XIX
UNE FÊTE IMPROVISÉE
Dès les premiers accords de la cantate chantée par mademoiselle Fel et les meilleurs acteurs de l’Opéra, toutes les femmes se levèrent. Louis XV entra ; il parut comme ébloui de L’éclat des femmes et des fleurs qui ornaient l’élégant salon ; il en témoignait son admiration à madame de Mirepoix et à la duchesse de Brancas, qui étaient venues au-devant de lui en qualité de dames des cérémonies, lorsqu’il aperçut madame de la Tournelle, qui se cachait derrière la marquise de Mirepoix en répétant machinalement les saluts qu’elle lui voyait faire, et presque tous les mots que la marquise répondait au roi.

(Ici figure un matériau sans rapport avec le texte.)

(* ===== verification/Server.v ===== *)
(** * The guard's HTTP surface ([dialect.rs], [server.rs], [exec/why.rs])

    What the harness sees of the engine: a verdict rendered in the caller's
    dialect, the [/check], [/transition], [/state] and [/why] handlers, and the
    ring of recent exec denials.  A blocking task that panics leaves some world
    behind; which one is an argument of the handler. *)

From stdpp Require Import base decidable list gmap strings.
From Stdlib Require Import Lia ZArith Bool Ascii String.
From S2P Require Import Prelude RustStr Json Parser Ir Rules Matcher Capability DecisionLog Engine.
From S2P Require Import EngineFacts.

(** ** Dialects *)

Inductive Dialect := Native | Claude | Codex | OpenCode | Acp.

#[export] Instance Dialect_eq_dec : EqDecision Dialect.
Proof. solve_decision. Defined.

Definition dialect_default : Dialect := Claude.

Definition Dialect_parse (name : string) : option Dialect :=
  let s := to_ascii_lowercase (trim name) in
  if s ==s "native" then Some Native
  else if s ==s "claude" then Some Claude
  else if s ==s "codex" then Some Codex
  else if s ==s "opencode" then Some OpenCode
  else if s ==s "acp" then Some Acp
  else None.

Definition Dialect_resolve (query header : option string) : Dialect :=
  match query ≫= Dialect_parse with
  | Some d => d
  | None => default dialect_default (header ≫= Dialect_parse)
  end.

Definition decision_json (decision : string) (reason : option string) : Value :=
  JObj (("decision", JStr decision) ::
        match reason with Some r => [("reason", JStr r)] | None => [] end).

Definition claude_json (decision : string) (reason : option string) : Value :=
  JObj [("hookSpecificOutput",
         JObj ([("hookEventName", JStr "PreToolUse"); ("permissionDecision", JStr decision)] ++
               match reason with Some r => [("permissionDecisionReason", JStr r)] | None => [] end))].

Definition meta_reason (r : string) : string * Value := ("_meta", JObj [("reason", JStr r)]).

Definition render (d : Dialect) (v : Verdict) : Value :=
  match d with
  | Native =>
    match v with
    | VAllow => decision_json "allow" None
    | VDeny r => decision_json "deny" (Some r)
    | VAsk r => decision_json "ask" (Some r)
    end
  | Claude =>
    match v with
    | VAllow => claude_json "allow" None
    | VDeny r => claude_json "deny" (Some r)
    | VAsk r => claude_json "ask" (Some r)
    end
  | Codex =>
    match v with
    | VAllow => decision_json "allow" None
    | VDeny r => decision_json "block" (Some r)
    | VAsk r => decision_json "ask" (Some r)
    end
  | OpenCode =>
    match v with
    | VAllow => JObj [("allow", JBool true)]
    | VDeny r => JObj [("allow", JBool false); ("reason", JStr r)]
    | VAsk r => JObj [("allow", JBool false); ("ask", JBool true); ("reason", JStr r)]
    end
  | Acp =>
    match v with
    | VAllow =>
      JObj [("outcome", JObj [("outcome", JStr "selected"); ("optionId", JStr "allow_once")])]
    | VDeny r =>
      JObj [("outcome", JObj [("outcome", JStr "selected"); ("optionId", JStr "reject_once")]);
            meta_reason r]
    | VAsk r => JObj [("outcome", JObj [("outcome", JStr "cancelled")]); meta_reason r]
    end
  end.

Definition fail_closed (d : Dialect) (reason : string) : Value := render d (VDeny reason).

(** ** Handlers *)

(** A [spawn_blocking] task: it ran, or it panicked and left this world. *)
Inductive Task := Ran | Panicked (left_behind : World).

Definition check_handler `{Shlex, JsonText} (en : Engine) (query header : option string)
    (body : string) (task : Task) (w : World) : World * Value :=
  let dialect := Dialect_resolve query header in
  match json_from_str body with
  | None => (w, fail_closed dialect "malformed /check body — failing closed")
  | Some data =>
    let tool := default "" (get_str "tool_name" data) in
    let tool_input := default (JObj []) (jget "tool_input" data) in
    match task with
    | Panicked w' =>
      (w', fail_closed dialect "internal guard error (check task failed) — failing closed")
    | Ran => let '(w, verdict) := check en tool tool_input w in (w, render dialect verdict)
    end
  end.

Definition transition_handler `{JsonText} (en : Engine) (io : Io) (data : Value) (task : Task)
    (w : World) : World * Value :=
  let target := default (JStr "") (jget "step" data) in
  match task with
  | Panicked w' =>
    (w', failed "internal guard error (transition task failed) — failing closed")
  | Ran => transition en io target w
  end.

(** The text of [POST /state]; [get_state] and [reinjection] do not change the
    world, and a panicked task answers with the empty string. *)
Definition post_state (en : Engine) (w : World) : string :=
  let state := get_state en w in
  let step_num := default 0%Z (jget "step" state ≫= as_i64) in
  let allowed := default "" (get_str "allowed" state) in
  let disallowed := default "" (get_str "disallowed" state) in
  let reinject := match to_u32 step_num with Some n => reinjection en n | None => "" end in
  reinject ++s nl ++s nl ++s
  "Allowed: " ++s allowed ++s nl ++s
  "Disallowed: " ++s disallowed ++s nl ++s
  "To transition steps: curl -s -X POST http://127.0.0.1:9999/transition -H " ++s
  q1 ++s "Content-Type: application/json" ++s q1 ++s " -d '{" ++s q1 ++s "step" ++s q1 ++s
  ": N}'" ++s nl ++s
  "To check current state: curl -s http://127.0.0.1:9999/state".

(** ** Recent exec denials *)

Definition WHY_CAPACITY : nat := 5.

Record Denial := mkDenial { den_pid : N; den_command : string; den_reason : string }.

(** A [VecDeque], oldest first. *)
Definition WhyRing := list Denial.

Definition why_push (d : Denial) (ring : WhyRing) : WhyRing :=
  (if (List.length ring =? WHY_CAPACITY)%nat then tail ring else ring) ++ [d].

Definition why_recent (ring : WhyRing) : list Denial := rev ring.

Definition why_line (d : Denial) : string :=
  "denied `" ++s den_command d ++s "` (pid " ++s u32_to_string (den_pid d) ++s ") — " ++s
  den_reason d ++s nl.

Definition why_render (header : string) (recent : list Denial) : string :=
  match recent with
  | [] => header ++s "no exec denials recorded" ++s nl
  | _ => header ++s join "" (why_line <$> recent)
  end.

Definition get_why (en : Engine) (ring : WhyRing) (w : World) : string :=
  why_render (why_header en w) (why_recent ring).

(** ** Facts *)

(** A response means one verdict, whichever dialects wrote and read it. *)
Lemma render_inj d1 d2 v1 v2 : render d1 v1 = render d2 v2 → v1 = v2.
Proof. destruct d1, d2, v1, v2; intros Heq; vm_compute in Heq; inversion Heq; reflexivity. Qed.

Lemma render_deny_not_allow d1 d2 r : render d1 (VDeny r) ≠ render d2 VAllow.
Proof. intros [=]%render_inj. Qed.

(** A hook can read an allow out of a [/check] response only when the
    engine allowed the call: whatever dialect the reader expects, the response
    is that dialect's allow, word for word, only if the body parsed, the check
    ran, and the engine's verdict on the call it names is Allow; and then the
    response is the allow of the dialect the request resolved to.  A malformed
    body, a panicked check and every refusal read as something else. *)
Theorem served_allow_is_engine_allow `{Shlex, JsonText} en query header body task w reader :
  let resp := (check_handler en query header body task w).2 in
  let data := json_from_str body in
  let allowed data :=
    (check en (default "" (get_str "tool_name" data)) (default (JObj []) (jget "tool_input" data)) w).2
      = VAllow in
  (resp = render reader VAllow → ∃ d, data = Some d ∧ task = Ran ∧ allowed d) ∧
  (∀ d, data = Some d → task = Ran →
     allowed d ↔ resp = render (Dialect_resolve query header) VAllow).
Proof.
  cbv zeta. unfold check_handler, fail_closed.
  destruct (json_from_str body) as [data|]; [|split; [by intros ?%render_deny_not_allow|done]].
  destruct task as [|w']; [|split; [by intros ?%render_deny_not_allow|done]].
  destruct (check en _ _ w) as [w' v] eqn:Ec. cbn. split.
  - intros Hr%render_inj. exists data. rewrite Ec. done.
  - intros d [= <-] _. rewrite Ec. cbn. split; [by intros ->|by intros ?%render_inj].
Qed.

(** The resolved dialect is the first of the query parameter and the header
    that names one, and Claude's when neither does; a name is read without
    regard to case or surrounding whitespace. *)
Theorem resolve_precedence query header d :
  Dialect_resolve query header = d ↔
    (∃ q, query = Some q ∧ Dialect_parse q = Some d) ∨
    ((∀ q, query = Some q → Dialect_parse q = None) ∧
      ((∃ h, header = Some h ∧ Dialect_parse h = Some d) ∨
       ((∀ h, header = Some h → Dialect_parse h = None) ∧ d = Claude))).
Proof.
  unfold Dialect_resolve. destruct query as [q|], header as [h|]; cbn;
    try destruct (Dialect_parse q) eqn:Eq; try destruct (Dialect_parse h) eqn:Eh; cbn;
    unfold dialect_default; naive_solver.
Qed.

Lemma why_push_bound d ring :
  (List.length ring ≤ WHY_CAPACITY)%nat →
  why_recent (why_push d ring) = take WHY_CAPACITY (d :: why_recent ring) ∧
  (List.length (why_push d ring) ≤ WHY_CAPACITY)%nat.
Proof.
  unfold why_push, why_recent, WHY_CAPACITY. intros Hlen.
  rewrite rev_unit, List.length_app. cbn [List.length].
  destruct (Nat.eqb_spec (List.length ring) 5) as [He|Hne].
  - destruct ring as [|x ring]; [done|]. cbn in *. split; [|lia].
    f_equal. rewrite take_app_le by (change @length with @List.length; rewrite length_rev; lia).
    by rewrite take_ge by (change @length with @List.length; rewrite length_rev; lia).
  - split; [|lia]. cbn. f_equal.
    by rewrite take_ge by (change @length with @List.length; rewrite length_rev; lia).
Qed.

(** [GET /why] reports the newest five exec denials, newest first, after
    any number of them. *)
Theorem why_recent_newest l :
  why_recent (fold_left (λ ring d, why_push d ring) l []) = take WHY_CAPACITY (rev l).
Proof.
  enough (∀ l, let ring := fold_left (λ ring d, why_push d ring) l [] in
    why_recent ring = take WHY_CAPACITY (rev l) ∧ (List.length ring ≤ WHY_CAPACITY)%nat) as Hx
    by apply Hx.
  clear l. intros l. induction l as [|d l [IH Hlen]] using rev_ind; [by cbn; split; [|lia]|].
  rewrite fold_left_app, rev_unit. cbn [fold_left].
  destruct (why_push_bound d _ Hlen) as [-> ?]. split; [|done].
  rewrite IH. unfold WHY_CAPACITY. cbn [take]. f_equal.
  by rewrite take_take.
Qed.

À cette vue, la figure de Louis XV prit une expression ravissante de reconnaissance et d’amour ; il resta quelques instants comme absorbé sous le poids d’un bonheur inespéré ; et madame de Mirepoix fut obligée de lui montrer le fauteuil qui l’attendait auprès des princesses du sang pour le sortir de son immobilité, de son extase. Il s’approcha d’elles, leur adressa quelques mots affectueux : mais tout cela sans cesser d’attacher son regard sur madame de la Tournelle ; il lui semblait retrouver un trésor perdu, une illusion céleste, la vie de son cœur enfin, et il ne pensait pas même à cacher sa joie, tant son âme en était enivrée.
Après des hommages reçus avec bienveillance, des compliments adressés à l’amphitryon Duverney, le roi lui témoigna le désir de se promener dans les serres : c’était le but apparent de sa visite, et le moment impatiemment attendu par tontes les femmes : car le roi ne manquerait pas d’offrir son bras à l’une d’elles pour l’accompagner dans cette promenade, et l’on peut se figurer la curiosité, la jalousie que devait inspirer cette faveur insigne.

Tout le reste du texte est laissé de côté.